Amongst individual companies, PSMC sales during 4MFY13 declined by 35 percent to 22,753 units as against 34,877 units sold in the similar period last year. The major reason was the completion of Punjab Governments taxi scheme for which Suzuki Mehran and Suzuki Bolan were selected.

After the conclusion of the scheme, the collective sales of Mehran and Bolan in 4MFY13 plummeted by 24 percent YoY.

During 4MFY13, Indus Motors sales plunged to 11,003 units, 38 percent down as compared to the same period last year. The decline in sales is largely attributable to the termination of Daihatsu Cuore production. As of 4MFY13, Cuore witnessed a trivial sales volume of 71 units as against 1,532 units in

4MFY12. However, on month-on-month basis, Indus Motors sales demonstrated an uptick of 28 percent. This monthly rise in the sales volume is attributable to 22 percent MoM growth in Corolla sales to 2,155 units on the back of the launch of its new model.
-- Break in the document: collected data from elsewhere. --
(** The first critical section of [get_or_load]. *)
Definition cache_get (key : Key) (inner : FrameCache) : option DecodedFrame * FrameCache :=
  let '(found, frames) := lru_get key (fc_frames inner) in
  (found, {| fc_frames := frames; fc_bytes := fc_bytes inner; fc_budget := fc_budget inner |}).
(** The second one, after [load]. *)
Definition cache_insert (key : Key) (frame : DecodedFrame) (inner : FrameCache) : option FrameCache :=
  if cost frame <=? fc_budget inner then
    let '(previous, frames) := lru_put key frame (fc_frames inner) in
    bytes ← match previous with Some p => usize_sub (fc_bytes inner) (cost p) | None => Some (fc_bytes inner) end;
    evict (length (lru_iter frames))
      {| fc_frames := frames; fc_bytes := bytes + cost frame; fc_budget := fc_budget inner |}
  else Some inner.

(** [get_or_load] with no other thread in between; the outer [option] is an
    arithmetic underflow. *)
Definition get_or_load (key : Key) (load : result SegmentError DecodedFrame) (inner : FrameCache) :
    option (FrameCache * result SegmentError DecodedFrame) :=
  match cache_get key inner with
  | (Some frame, inner) => Some (inner, Ok frame)
  | (None, inner) =>
      match load with
      | Err e => Some (inner, Err e)
      | Ok frame => inner ← cache_insert key frame inner; Some (inner, Ok frame)
      end
  end.

(** Critical sections of any number of threads. *)
Inductive CacheOp : Type := Lookup (key : Key) | Insert (key : Key) (frame : DecodedFrame).
Definition cache_op (op : CacheOp) (inner : FrameCache) : option FrameCache :=
  match op with
  | Lookup key => Some (cache_get key inner).2
  | Insert key frame => cache_insert key frame inner
  end.
Fixpoint cache_ops (ops : list CacheOp) (inner : FrameCache) : option FrameCache :=
  match ops with [] => Some inner | op :: ops => inner ← cache_op op inner; cache_ops ops inner end.
End cache.

Section facts.
Context `{LruLaws}.
Implicit Types (l : list (Key * DecodedFrame)) (c : FrameCache).

Definition total_cost l : N := foldr (λ e n, cost e.2 + n) 0 l.

(** The byte count is that of the entries, and within the budget. *)
Definition accounted c : Prop := fc_bytes c = total_cost (lru_iter (fc_frames c)).

Lemma total_cost_app l l' : total_cost (l ++ l') = total_cost l + total_cost l'.
Proof. induction l as [|e l IH]; cbn; [done|]. fold (total_cost (l ++ l')) (total_cost l). lia. Qed.

Lemma entry_of_None k l : entry_of k l = None → others k l = l.
Proof.
  unfold others. induction l as [|[k' v] l IH]; [done|]. cbn [entry_of]. case_decide; [done|]. intros ?%IH.
  rewrite filter_cons_True by done. congruence.
Qed.
Lemma entry_of_cost k l v : NoDup (l.*1) → entry_of k l = Some v → total_cost l = cost v + total_cost (others k l).
Proof.
  induction l as [|[k' w] l IH]; [done|]. cbn [entry_of fmap list_fmap]. intros [Hn Hnd]%NoDup_cons.
  unfold others. case_decide as Hk.
  - subst k'. intros [= ->]. rewrite filter_cons_False by naive_solver. fold (others k l).
    assert (others k l = l) as -> by (apply entry_of_None; clear -Hn; induction l as [|[k' w] l IH]; cbn;
      [done|]; rewrite decide_False by (cbn in Hn; set_solver); apply IH; cbn in Hn; set_solver).
    done.
  - intros Hv. rewrite filter_cons_True by done. fold (others k l). cbn. fold (total_cost l) (total_cost (others k l)).
    rewrite (IH Hnd Hv). lia.
Qed.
Moreover, the Company also introduced navigation system in its Corolla Altis range, which was well received by the market. Hilux sales also grew 57 percent MoM to 549 units, as a result of the introduction of interior changes which were able to gain buyer interest.

In contrast to the other two players, Atlas Honda car sales for 4MFY13 clocks in at 6,009 units, having attained a nominal growth of 1.97 percent YoY.

Currently, imported cars having an age limit of five years and depreciation limit of 48 percent is incentivising customers to opt for the refurbished imported cars instead of locally assembled cars. During FY11-12, around 56,000 used cars were imported which dealt a severe blow to the local industry sales. Yet in 4MFY13, the key reason of dismal performance quoted by the industry sources is the humongous arrival of imported cars. However, auto assemblers are engaged in extensive dialogues with the GoP for the forthcoming Auto Industry Development Programme (AIDP).

The industry is asserting for the reduction in age limit of imported cars to three years and the reduction in depreciation limit to 24 percent. The industrys fortunes are likely to get better provided a restrictive import policy is put in place in line with persistent industry demands.